Eschwege

Erstmals erwähnt wird Eschwege 974 als sächsischer Königshof, der als Verwaltungssitz die Werrafurt bewachte. Die sich im Anschluss an den königlichen Wirtschaftshof entwickelnde Siedlung erhielt vermutlich im 12. Jahrhundert die Stadtrechte. Nach der Errichtung  des Kanonissenstiftes St. Cyriakus am Ende des 11. Jahrhunderts erfolgte 1278 die Niederlassung des Augustinerordens, damals noch außerhalb der Stadt, die wenig später nach Süden erweitert wurde.[123]
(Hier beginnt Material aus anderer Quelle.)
(** The disk after [init] and [config set port 5353]. *)
Definition demo_file : bytes := indentText (treeOf (JObj (defaultConf (MA := demo_machine)))).
Definition demo_disk : disk := {[ gs "/c.json" := demo_file ]}.
Definition demo_disk_set : disk :=
  match handleSet (MA := demo_machine) (U := ascii_unicode) (JL := no_floats) demo_disk (gs "/c.json") (gs "port") (itoa 5353) false with Ret (_, d, _) => d | _ => ∅ end.
Definition demo_engine : go (started * list output) := demo_start demo_disk_set demo_boot (gs "/c.json") [] [].
Definition engine_config (s : go (started * list output)) : option (ServerConfig * World * option ControlPlane * list output) :=
  match s with Ret (Engine cfg w cp, out) => Some (cfg, w, cp, out) | _ => None end.

Lemma engine_config_Some s cfg w cp out : engine_config s = Some (cfg, w, cp, out) -> s = Ret (Engine cfg w cp, out).
Proof. unfold engine_config. repeat (case_match; try done). by intros [= -> -> -> ->]. Qed.

Lemma demo_engine_runs : exists cfg w cp out, demo_engine = Ret (Engine cfg w cp, out).
Proof.
  assert (match engine_config demo_engine with Some _ => true | None => false end = true) as H by (vm_compute; reflexivity).
  destruct (engine_config demo_engine) as [[[[cfg w] cp] out]|] eqn:E; [|discriminate]. exists cfg, w, cp, out. by apply engine_config_Some.
Qed.

Lemma demo_file_bytes : bytes_ok demo_file.
Proof. literal_ok. Qed.
Lemma demo_file_loads : loadConfig (JL := no_floats) (Some demo_file) = inr (Some (defaultConf (MA := demo_machine))).
Proof. apply loadConfig_stored, init_storable. literal_ok. Qed.

Lemma set_port_served_witness : exists cfg w cp out, demo_engine = Ret (Engine cfg w cp, out) /\ cfg_Port cfg = 5353.
Proof.
  destruct demo_engine_runs as (cfg & w & cp & out & E). exists cfg, w, cp, out. split; [exact E|].
  eapply (set_port_served (MA := demo_machine) (U := ascii_unicode) (JL := no_floats) (UR := simple_url) (AE := toy_aead) (MR := list_range) (HO := open_host)
    demo_disk demo_boot (gs "/c.json") demo_file (defaultConf (MA := demo_machine)) 5353 false demo_disk_set);
    [lia|reflexivity|exact demo_file_bytes|reflexivity|exact demo_file_loads| |vm_compute; reflexivity|exact E].
  intros k v Hk Hf. destruct (decide (k = gs "port")) as [->|Hn]; [reflexivity|exfalso].
  assert (map_Forall (fun k _ => k = gs "port" \/ foldName k <> foldName (gs "port")) (defaultConf (MA := demo_machine))) as Hall by (by apply (bool_decide_eq_true_1 _)).
  destruct (Hall k v Hk); contradiction.
Defined.

Lemma config_set_kept_witness :
  exists m', loadConfig (JL := no_floats) (readConfig (MA := demo_machine) demo_disk_set (gs "/c.json")) = inr (Some m') /\ getParts m' (Split (gs "port") dot) = Some (JNum 5353).
Proof.
  destruct (config_set_kept (MA := demo_machine) (U := ascii_unicode) (JL := no_floats)
    demo_disk (gs "/c.json") demo_file (defaultConf (MA := demo_machine)) (gs "port") (itoa 5353) false demo_disk_set [Logged (CallSystem (gs "Updated configuration: port = 5353"))])
    as (m' & H1 & H2 & _);
    [reflexivity|exact demo_file_bytes|reflexivity|exact demo_file_loads|literal_ok|apply Nat.leb_le; vm_compute; reflexivity|literal_ok| |vm_compute; reflexivity|].
  - intros n Hn. vm_compute in Hn. injection Hn as <-. split; vm_compute; congruence.
  - exists m'. split; [exact H1|exact H2].
Defined.

Lemma start_serves_validated_witness : exists cfg w cp out, demo_engine = Ret (Engine cfg w cp, out) /\ serving cfg w.
Proof.
  destruct demo_engine_runs as (cfg & w & cp & out & E). exists cfg, w, cp, out. split; [exact E|].
  exact (proj1 (start_serves_validated (MA := demo_machine) (U := ascii_unicode) (JL := no_floats) (UR := simple_url) (AE := toy_aead) (MR := list_range) (HO := open_host)
    ascii_no_upper demo_disk_set demo_boot (gs "/c.json") [] [] cfg w cp out E)).
Defined.

Lemma shutdown_clean_witness : exists w', shutdown demo_world (Some demo_cp) false = Ret (0, w') /\ w_net w' = noPorts.
Proof. apply (shutdown_clean (demo_ports 53 80 443) demo_world (Some demo_cp) demo_serving). intros c [= <-]. reflexivity. Defined.

Lemma options_after_command_ignored_witness : fst (dispatch (MA := demo_machine) [gs "start"; gs "--port"; gs "5353"]) = defaultFlags (MA := demo_machine).
Proof. apply (options_after_command_ignored (MA := demo_machine)). vm_compute. reflexivity. Defined.

Abbreviation update_outcome :=
  (putConfig (U := ascii_unicode) (UR := simple_url) (AE := toy_aead) (MR := list_range) (JL := no_floats) demo_key (demo_ambient 7) demo_cp ∅ (gs "10.0.0.9") (gs "/api/v1/config") (gs "dev")
    (marshalConfig demo_new) new_writer).
Abbreviation update_stored := (encryptHeaders (AE := toy_aead) demo_key (am_nonce (demo_ambient 7)) demo_accepted).
Lemma update_bindable : bindable (HO := open_host) update_stored.
Proof. by apply open_bindable; apply (bool_decide_eq_true_1 _). Qed.


(** *** Large integers *)

(** Floating-point numbers as far as [2^54], where they are even: halves go to the multiple
    of four. *)
Definition roundEven (n : Z) : Z := if decide (n mod 2 = 0) then n else if decide (n mod 4 = 1) then n - 1 else n + 1.
Definition toFloat (n : Z) : option Z := if decide (exact n) then Some n else if decide (- 2 ^ 54 <= n <= 2 ^ 54) then Some (roundEven n) else None.
Lemma roundEven_even n : roundEven n mod 2 = 0 /\ n - 1 <= roundEven n <= n + 1.
Proof. unfold roundEven. repeat case_decide; split; Z.div_mod_to_equations; lia. Qed.
Lemma toFloat_even r : r mod 2 = 0 -> - 2 ^ 54 <= r <= 2 ^ 54 -> toFloat r = Some r.
Proof. intros He Hr. unfold toFloat, roundEven. case_decide; [done|]. by rewrite !decide_True. Qed.
Lemma toFloat_fixed n r : toFloat n = Some r -> toFloat r = Some r /\ int_ok r.
Proof.
  unfold toFloat at 1. case_decide as He; [intros [= <-]; split; [unfold toFloat; by rewrite decide_True|unfold exact, int_ok in *; lia]|].
  case_decide; [|done]. intros [= <-]. destruct (roundEven_even n) as [Hm Hr].
  assert (- 2 ^ 54 <= roundEven n <= 2 ^ 54) as Hb by (clear He; set (r := roundEven n) in *; Z.div_mod_to_equations; lia).
  split; [by apply toFloat_even|unfold int_ok; lia].
Qed.
Definition round_floats : JsonLib.
Proof.
  refine {| ParseFloat := fun x => fmt_d <$> (n ← Atoi x; toFloat n); syntaxError := fun _ => gs "syntax"; typeError := fun _ => gs "type" |}.
  - intros x y (r & _ & ->)%fmap_Some. apply number_fmt_d.
  - intros x y (r & (n & _ & Hr)%bind_Some & ->)%fmap_Some. apply toFloat_fixed in Hr as [Hf Hi]. rewrite Atoi_fmt_d by done. simpl. by rewrite Hf.
Defined.

Definition large_host (n : Z) : HostConfig :=
  {| hc_Records := []; hc_TlsProxy := None; hc_Redirect := None;
     hc_HttpProxy := Some {| hp_Enabled := true; hp_Upstream := gs "http://93.184.216.34"; hp_Headers := ∅; hp_ForwardRequestBody := true;
                             hp_MaxRequestBodyBytes := n; hp_ClientTls := None |} |}.
Definition host_limit (c : result ServerConfig) : option Z :=
  match c with inr c => hc ← cfg_Hosts c !! gs "a.example"; hp ← hc_HttpProxy hc; Some (hp_MaxRequestBodyBytes hp) | inl _ => None end.
(** The file of an accepted update says [2^53 + 1]; the start, which reads it into an
    [interface{}], serves [2^53]. *)
Theorem large_integer_changes_at_restart :
  let file := encodeConfig (config_with {[ gs "a.example" := large_host (2 ^ 53 + 1) ]}) in
  let parse := ParseServerConfig (U := ascii_unicode) (UR := simple_url) (MR := list_range) (JL := round_floats) in
  host_limit (parse file) = Some (2 ^ 53 + 1) /\
  match loadConfig (JL := round_floats) (Some file) with inr m => host_limit (parse (compactText (mapTree m))) | inl _ => None end = Some (2 ^ 53).
Proof. vm_compute. done. Qed.
(** * Pixel mappers of rpi-rgb-led-matrix: a shallow embedding of
      [lib/pixel-mapper.cc] and the properties of its coordinate transforms.

    A pixel mapper translates the coordinates of the visible canvas an
    application draws on into coordinates of the physical matrix.  The file
    follows the source top-down: the five built-in mappers (one module per
    C++ class), the registry keyed by lower-cased names, and the public
    lookup function.

    Modelling conventions.
    - A C++ [int] is a [Z].  Signed overflow and division by zero are
      undefined behaviour; every arithmetic operator of the source is a
      checked operation into [option], [None] standing for an execution
      whose behaviour is undefined.  Statements are sequenced in the
      option monad, so that an undefined sub-expression makes the whole call
      undefined, also when its value is never used.
    - [/] and [%] truncate towards zero ([Z.quot], [Z.rem]).
    - A [const char *] is an [option string] where NULL is possible, [None]
      being NULL; the characters of the [string] are the bytes before the
      terminator.
    - Output parameters ([int *matrix_x]) are cells: a function that may
      leave them unassigned takes their previous contents.
    - Mutable member variables are record fields; [SetParameters] returns
      the object's new state next to its boolean result.
    - [fprintf (stderr, ...)] diagnostics carry no state and are left out;
      a comment marks each place. *)

From Stdlib Require Import ZArith Lia String Ascii.
From stdpp Require Import base option gmap strings sorting.
Lemma Itoa_nonempty (n : Z) : String.eqb (strconv.Itoa n) "" = false.
Proof.
  unfold strconv.Itoa. destruct (n <? 0); [reflexivity|].
  destruct (format_uint_cons 19 n "") as (c & r & E). now rewrite E.
Qed.

(** ** List options *)

(** X1: the query values of [valuesForListOpts] have the key [page]
    exactly when the page is positive and the key [per_page] exactly when
    the page size is positive, each with the one decimal numeral of the
    field, which [strconv.Atoi] reads back to the field; there is no other
    key. *)
Theorem valuesForListOpts_round_trip (opts : ListOpts) :
  Go.in_int64 (opts_Page opts) ->
  Go.in_int64 (opts_PerPage opts) ->
  let vals := valuesForListOpts opts in
  (vals !! "page" =
     if 0 <? opts_Page opts then Some [strconv.Itoa (opts_Page opts)] else None)
  /\ (vals !! "per_page" =
        if 0 <? opts_PerPage opts
        then Some [strconv.Itoa (opts_PerPage opts)] else None)
  /\ (forall k, k <> "page" -> k <> "per_page" -> vals !! k = None)
  /\ (forall s, vals !! "page" = Some [s] ->
                strconv.Atoi s = (opts_Page opts, None))
  /\ (forall s, vals !! "per_page" = Some [s] ->
                strconv.Atoi s = (opts_PerPage opts, None)).
Proof.
  intros Hp Hq vals.
  assert (H1 : vals !! "page" =
               if 0 <? opts_Page opts
               then Some [strconv.Itoa (opts_Page opts)] else None).
  { subst vals. unfold valuesForListOpts, url.Add.
    destruct (0 <? opts_Page opts), (0 <? opts_PerPage opts);
      repeat (rewrite ?lookup_insert_eq, ?lookup_empty;
              try rewrite lookup_insert_ne by discriminate);
      reflexivity. }
  assert (H2 : vals !! "per_page" =
               if 0 <? opts_PerPage opts
               then Some [strconv.Itoa (opts_PerPage opts)] else None).
  { subst vals. unfold valuesForListOpts, url.Add.
    destruct (0 <? opts_Page opts), (0 <? opts_PerPage opts);
      repeat (rewrite ?lookup_insert_eq, ?lookup_empty;
              try rewrite lookup_insert_ne by discriminate);
      reflexivity. }
  split; [exact H1|]. split; [exact H2|]. split; [|split].
  - intros k Hk1 Hk2. subst vals. unfold valuesForListOpts, url.Add.
    destruct (0 <? opts_Page opts), (0 <? opts_PerPage opts);
      repeat (try rewrite lookup_insert_ne by congruence);
      apply lookup_empty.
  - intros s Hs. rewrite H1 in Hs.
    destruct (0 <? opts_Page opts); [|discriminate].
    injection Hs as <-. now apply Atoi_Itoa.
  - intros s Hs. rewrite H2 in Hs.
    destruct (0 <? opts_PerPage opts); [|discriminate].
    injection Hs as <-. now apply Atoi_Itoa.
Qed.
Nach häufigem Besitzerwechsel zwischen Hessen und Thüringen kam  Eschwege 1433 endgültig zu  Hessen. Im 1627 zwischen Landgraf Moritz und seiner Ehefrau Juliane von Nassau geschlossenen Vertrag  wurden Stadt und Amt Eschwege der sog. Rotenburger Quart zugeteilt, dem Teil Hessens, der zur Versorgung der Söhne aus zweiter Ehe dienen sollte und fiel erst 1834 an Hessen-Kassel zurück.

Im Dreißigjährigen Krieg kam es 1637 zu weitreichenden Zerstörungen in der Altstadt, von denen aber das Schloss verschont blieb.